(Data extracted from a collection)
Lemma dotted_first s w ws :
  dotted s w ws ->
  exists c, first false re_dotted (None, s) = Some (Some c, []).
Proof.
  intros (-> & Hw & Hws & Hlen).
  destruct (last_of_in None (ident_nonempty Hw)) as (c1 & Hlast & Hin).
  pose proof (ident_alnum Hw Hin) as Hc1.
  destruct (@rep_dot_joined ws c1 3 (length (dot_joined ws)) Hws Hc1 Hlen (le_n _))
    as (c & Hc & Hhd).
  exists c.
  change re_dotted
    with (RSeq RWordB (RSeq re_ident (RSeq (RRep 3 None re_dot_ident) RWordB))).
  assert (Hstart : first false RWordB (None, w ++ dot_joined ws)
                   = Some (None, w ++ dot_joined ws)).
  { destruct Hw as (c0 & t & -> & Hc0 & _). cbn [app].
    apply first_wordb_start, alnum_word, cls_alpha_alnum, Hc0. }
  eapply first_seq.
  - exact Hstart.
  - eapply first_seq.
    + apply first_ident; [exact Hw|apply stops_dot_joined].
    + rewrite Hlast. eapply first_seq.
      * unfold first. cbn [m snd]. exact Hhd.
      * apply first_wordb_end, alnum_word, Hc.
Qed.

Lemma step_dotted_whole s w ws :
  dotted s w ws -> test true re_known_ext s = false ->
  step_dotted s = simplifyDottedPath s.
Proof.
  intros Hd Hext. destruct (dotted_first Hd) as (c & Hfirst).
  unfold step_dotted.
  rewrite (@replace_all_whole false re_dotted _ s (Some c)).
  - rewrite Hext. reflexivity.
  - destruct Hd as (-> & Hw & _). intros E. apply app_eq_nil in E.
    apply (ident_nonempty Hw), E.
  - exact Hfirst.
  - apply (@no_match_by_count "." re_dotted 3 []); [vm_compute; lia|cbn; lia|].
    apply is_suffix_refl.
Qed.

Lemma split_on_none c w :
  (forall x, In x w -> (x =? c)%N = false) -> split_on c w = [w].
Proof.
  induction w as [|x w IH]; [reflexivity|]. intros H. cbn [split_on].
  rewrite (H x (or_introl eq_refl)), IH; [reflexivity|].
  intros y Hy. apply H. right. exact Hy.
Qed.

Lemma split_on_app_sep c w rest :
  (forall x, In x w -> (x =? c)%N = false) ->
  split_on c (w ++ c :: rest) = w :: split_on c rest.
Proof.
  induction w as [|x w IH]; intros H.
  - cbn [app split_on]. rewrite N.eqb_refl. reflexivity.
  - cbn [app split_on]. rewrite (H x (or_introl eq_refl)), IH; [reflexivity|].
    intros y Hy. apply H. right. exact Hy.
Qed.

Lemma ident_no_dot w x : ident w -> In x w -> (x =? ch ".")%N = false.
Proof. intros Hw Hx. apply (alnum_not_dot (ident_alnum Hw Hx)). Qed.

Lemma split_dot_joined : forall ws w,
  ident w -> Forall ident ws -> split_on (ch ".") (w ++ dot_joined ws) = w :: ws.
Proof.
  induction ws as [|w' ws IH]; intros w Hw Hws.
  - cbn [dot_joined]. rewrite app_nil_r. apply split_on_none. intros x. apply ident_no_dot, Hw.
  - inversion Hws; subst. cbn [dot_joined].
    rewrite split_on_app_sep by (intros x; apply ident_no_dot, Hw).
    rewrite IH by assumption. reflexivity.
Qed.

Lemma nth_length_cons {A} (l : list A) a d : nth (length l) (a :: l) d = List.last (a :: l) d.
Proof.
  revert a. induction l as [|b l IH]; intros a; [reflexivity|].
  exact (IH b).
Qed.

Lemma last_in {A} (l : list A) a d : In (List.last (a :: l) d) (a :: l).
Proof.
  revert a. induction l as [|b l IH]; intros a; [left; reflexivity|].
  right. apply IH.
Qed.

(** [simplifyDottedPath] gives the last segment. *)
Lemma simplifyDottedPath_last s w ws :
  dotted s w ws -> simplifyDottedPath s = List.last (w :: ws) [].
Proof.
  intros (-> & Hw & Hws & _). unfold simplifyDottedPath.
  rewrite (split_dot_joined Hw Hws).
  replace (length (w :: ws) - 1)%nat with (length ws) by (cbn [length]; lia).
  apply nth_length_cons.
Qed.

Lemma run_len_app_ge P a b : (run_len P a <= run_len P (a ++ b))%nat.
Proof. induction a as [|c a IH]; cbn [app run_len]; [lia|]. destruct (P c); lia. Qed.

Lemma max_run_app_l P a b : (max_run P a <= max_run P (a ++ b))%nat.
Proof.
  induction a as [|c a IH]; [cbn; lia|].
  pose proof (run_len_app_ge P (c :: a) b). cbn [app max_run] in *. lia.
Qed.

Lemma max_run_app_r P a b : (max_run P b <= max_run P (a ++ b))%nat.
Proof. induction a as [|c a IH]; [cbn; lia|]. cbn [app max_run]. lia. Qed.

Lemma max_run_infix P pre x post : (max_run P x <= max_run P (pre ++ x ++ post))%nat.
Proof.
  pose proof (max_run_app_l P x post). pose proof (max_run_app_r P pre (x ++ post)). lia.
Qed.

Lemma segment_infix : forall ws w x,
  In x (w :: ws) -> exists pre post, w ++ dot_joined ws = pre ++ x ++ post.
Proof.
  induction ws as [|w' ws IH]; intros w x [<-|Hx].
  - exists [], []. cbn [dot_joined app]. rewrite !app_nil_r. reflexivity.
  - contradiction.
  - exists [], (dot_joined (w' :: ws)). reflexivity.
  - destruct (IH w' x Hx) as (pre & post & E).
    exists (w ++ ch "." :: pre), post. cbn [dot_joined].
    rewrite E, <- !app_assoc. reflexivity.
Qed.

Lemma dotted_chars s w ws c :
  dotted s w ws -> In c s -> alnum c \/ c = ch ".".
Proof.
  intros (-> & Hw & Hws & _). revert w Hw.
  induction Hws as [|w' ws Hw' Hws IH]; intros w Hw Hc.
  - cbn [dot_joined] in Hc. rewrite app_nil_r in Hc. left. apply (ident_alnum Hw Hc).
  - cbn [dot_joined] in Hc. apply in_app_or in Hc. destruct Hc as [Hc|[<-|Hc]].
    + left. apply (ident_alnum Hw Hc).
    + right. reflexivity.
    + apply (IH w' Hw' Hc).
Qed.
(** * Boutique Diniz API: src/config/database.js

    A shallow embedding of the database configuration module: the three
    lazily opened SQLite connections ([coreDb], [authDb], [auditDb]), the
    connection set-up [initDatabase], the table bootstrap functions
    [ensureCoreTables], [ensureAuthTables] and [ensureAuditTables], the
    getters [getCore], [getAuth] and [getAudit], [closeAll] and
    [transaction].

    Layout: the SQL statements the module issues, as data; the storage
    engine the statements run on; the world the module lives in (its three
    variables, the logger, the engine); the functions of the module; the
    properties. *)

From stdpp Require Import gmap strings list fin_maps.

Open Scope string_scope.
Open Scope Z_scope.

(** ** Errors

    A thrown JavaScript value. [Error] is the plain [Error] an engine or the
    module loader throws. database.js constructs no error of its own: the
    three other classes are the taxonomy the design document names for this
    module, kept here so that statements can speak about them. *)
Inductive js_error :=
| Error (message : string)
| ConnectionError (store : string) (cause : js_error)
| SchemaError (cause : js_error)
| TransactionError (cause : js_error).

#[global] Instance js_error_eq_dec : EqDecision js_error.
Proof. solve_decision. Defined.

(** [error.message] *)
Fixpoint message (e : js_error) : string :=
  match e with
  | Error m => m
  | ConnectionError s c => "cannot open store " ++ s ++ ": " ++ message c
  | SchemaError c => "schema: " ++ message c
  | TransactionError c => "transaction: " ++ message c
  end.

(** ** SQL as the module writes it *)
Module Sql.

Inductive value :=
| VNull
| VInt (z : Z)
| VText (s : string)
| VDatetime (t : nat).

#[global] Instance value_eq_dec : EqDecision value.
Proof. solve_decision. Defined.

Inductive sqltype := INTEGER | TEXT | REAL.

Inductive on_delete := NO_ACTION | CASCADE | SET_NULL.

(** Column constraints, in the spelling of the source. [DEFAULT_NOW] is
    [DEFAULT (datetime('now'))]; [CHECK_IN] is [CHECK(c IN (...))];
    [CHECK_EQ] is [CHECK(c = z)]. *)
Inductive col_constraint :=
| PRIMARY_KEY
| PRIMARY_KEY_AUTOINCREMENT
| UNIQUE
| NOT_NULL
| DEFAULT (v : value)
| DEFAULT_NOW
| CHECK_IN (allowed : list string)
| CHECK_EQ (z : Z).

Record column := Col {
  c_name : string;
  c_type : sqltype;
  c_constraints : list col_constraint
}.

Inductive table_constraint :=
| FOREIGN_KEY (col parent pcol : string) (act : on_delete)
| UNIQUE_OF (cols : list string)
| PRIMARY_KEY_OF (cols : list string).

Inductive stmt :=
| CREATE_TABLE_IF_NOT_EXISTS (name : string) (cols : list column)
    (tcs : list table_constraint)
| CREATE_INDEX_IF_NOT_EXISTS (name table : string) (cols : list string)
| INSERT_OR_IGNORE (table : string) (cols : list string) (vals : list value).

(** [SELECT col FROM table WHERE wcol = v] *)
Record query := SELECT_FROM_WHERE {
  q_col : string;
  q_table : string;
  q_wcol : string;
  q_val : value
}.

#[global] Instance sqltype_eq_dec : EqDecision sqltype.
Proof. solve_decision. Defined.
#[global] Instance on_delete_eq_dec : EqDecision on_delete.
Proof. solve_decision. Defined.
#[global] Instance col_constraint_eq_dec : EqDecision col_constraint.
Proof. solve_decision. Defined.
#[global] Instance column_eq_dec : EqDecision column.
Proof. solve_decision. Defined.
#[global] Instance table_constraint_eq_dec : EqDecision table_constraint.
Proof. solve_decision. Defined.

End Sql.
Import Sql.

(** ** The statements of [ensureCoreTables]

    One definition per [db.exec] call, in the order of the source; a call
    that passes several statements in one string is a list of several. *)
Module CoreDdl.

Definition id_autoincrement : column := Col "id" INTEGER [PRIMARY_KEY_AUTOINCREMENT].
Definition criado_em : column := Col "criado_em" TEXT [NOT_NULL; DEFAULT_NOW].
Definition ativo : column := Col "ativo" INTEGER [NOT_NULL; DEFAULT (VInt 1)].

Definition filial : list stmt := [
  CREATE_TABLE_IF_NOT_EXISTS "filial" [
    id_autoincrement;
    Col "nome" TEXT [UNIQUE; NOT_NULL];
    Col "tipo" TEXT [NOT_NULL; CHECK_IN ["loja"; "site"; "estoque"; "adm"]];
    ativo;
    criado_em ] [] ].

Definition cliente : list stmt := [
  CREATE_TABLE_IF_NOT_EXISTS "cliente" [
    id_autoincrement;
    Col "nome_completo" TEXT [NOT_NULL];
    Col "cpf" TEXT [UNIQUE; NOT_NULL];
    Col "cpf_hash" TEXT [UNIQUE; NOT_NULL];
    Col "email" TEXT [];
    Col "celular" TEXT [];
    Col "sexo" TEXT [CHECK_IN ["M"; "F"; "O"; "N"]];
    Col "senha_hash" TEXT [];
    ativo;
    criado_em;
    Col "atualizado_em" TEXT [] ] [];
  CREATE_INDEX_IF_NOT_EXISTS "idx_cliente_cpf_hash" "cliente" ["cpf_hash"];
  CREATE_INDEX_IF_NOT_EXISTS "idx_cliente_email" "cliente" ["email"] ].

* * *

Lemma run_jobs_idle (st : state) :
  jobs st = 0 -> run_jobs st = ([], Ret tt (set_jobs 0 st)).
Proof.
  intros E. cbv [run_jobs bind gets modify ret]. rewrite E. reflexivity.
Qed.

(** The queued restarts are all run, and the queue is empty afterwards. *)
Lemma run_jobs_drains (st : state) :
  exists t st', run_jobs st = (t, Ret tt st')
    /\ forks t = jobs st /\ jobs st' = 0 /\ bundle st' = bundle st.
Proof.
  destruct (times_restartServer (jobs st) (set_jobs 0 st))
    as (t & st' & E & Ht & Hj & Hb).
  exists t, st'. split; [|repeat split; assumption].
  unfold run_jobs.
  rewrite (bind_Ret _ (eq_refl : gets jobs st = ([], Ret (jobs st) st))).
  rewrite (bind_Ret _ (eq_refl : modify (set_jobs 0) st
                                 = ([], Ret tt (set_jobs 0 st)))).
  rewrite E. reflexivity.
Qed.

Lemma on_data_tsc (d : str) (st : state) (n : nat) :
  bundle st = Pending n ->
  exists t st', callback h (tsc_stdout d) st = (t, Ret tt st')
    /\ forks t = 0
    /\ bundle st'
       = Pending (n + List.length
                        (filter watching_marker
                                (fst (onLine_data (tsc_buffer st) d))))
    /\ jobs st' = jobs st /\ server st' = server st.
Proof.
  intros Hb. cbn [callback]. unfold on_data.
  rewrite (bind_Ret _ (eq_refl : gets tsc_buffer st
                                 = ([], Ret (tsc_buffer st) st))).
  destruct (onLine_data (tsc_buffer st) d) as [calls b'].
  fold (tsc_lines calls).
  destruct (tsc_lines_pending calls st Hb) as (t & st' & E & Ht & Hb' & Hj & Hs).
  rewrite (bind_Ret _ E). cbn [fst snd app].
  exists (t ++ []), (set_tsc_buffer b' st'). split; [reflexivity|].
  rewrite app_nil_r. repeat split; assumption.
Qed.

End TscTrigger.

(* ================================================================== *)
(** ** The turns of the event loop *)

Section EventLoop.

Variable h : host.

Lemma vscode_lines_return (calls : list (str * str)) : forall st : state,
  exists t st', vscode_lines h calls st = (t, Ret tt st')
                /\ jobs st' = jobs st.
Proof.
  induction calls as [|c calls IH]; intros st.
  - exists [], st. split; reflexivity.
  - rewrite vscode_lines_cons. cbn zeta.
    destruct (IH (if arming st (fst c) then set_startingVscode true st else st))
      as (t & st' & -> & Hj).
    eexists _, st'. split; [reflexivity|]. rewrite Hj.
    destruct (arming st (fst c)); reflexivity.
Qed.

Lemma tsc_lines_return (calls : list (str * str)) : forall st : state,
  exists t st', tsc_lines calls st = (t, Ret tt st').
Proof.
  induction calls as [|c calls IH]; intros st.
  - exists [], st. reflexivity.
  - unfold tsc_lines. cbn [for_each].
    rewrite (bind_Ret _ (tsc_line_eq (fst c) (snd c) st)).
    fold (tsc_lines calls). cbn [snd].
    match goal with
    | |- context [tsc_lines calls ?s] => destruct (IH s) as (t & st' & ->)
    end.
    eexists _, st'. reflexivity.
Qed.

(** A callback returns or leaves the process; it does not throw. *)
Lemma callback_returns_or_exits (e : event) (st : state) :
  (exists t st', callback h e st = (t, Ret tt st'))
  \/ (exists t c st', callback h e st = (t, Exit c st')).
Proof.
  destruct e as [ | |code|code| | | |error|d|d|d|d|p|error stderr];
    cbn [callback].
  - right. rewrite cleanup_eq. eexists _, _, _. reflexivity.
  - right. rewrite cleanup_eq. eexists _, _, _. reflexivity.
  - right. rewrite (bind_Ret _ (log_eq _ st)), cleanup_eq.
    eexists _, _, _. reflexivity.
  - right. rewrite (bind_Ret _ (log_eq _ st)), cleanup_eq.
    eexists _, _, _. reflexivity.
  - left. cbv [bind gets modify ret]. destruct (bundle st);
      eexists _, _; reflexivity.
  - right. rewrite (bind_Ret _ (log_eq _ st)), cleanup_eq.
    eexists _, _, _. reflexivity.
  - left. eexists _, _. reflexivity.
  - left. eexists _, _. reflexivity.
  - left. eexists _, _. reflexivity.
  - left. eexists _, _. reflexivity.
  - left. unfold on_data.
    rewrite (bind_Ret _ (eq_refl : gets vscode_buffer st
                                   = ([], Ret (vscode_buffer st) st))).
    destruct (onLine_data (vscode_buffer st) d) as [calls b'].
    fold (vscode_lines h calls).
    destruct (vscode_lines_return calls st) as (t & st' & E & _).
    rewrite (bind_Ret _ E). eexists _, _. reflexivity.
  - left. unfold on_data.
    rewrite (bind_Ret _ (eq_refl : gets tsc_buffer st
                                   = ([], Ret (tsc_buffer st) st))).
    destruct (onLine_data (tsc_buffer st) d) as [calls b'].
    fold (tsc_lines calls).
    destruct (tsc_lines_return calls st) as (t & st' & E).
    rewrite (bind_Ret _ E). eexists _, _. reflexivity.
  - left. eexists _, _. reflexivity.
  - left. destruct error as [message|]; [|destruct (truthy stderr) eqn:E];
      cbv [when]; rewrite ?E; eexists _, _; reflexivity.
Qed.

> **Task to carry out**:
Across the data, find each line that has "with" in it and copy that line.

> **Completed exercise**:
    with (RSeq RWordB (RSeq re_ident (RSeq (RRep 3 None re_dot_ident) RWordB))).
  replace (length (w :: ws) - 1)%nat with (length ws) by (cbn [length]; lia).
  match e with
    match goal with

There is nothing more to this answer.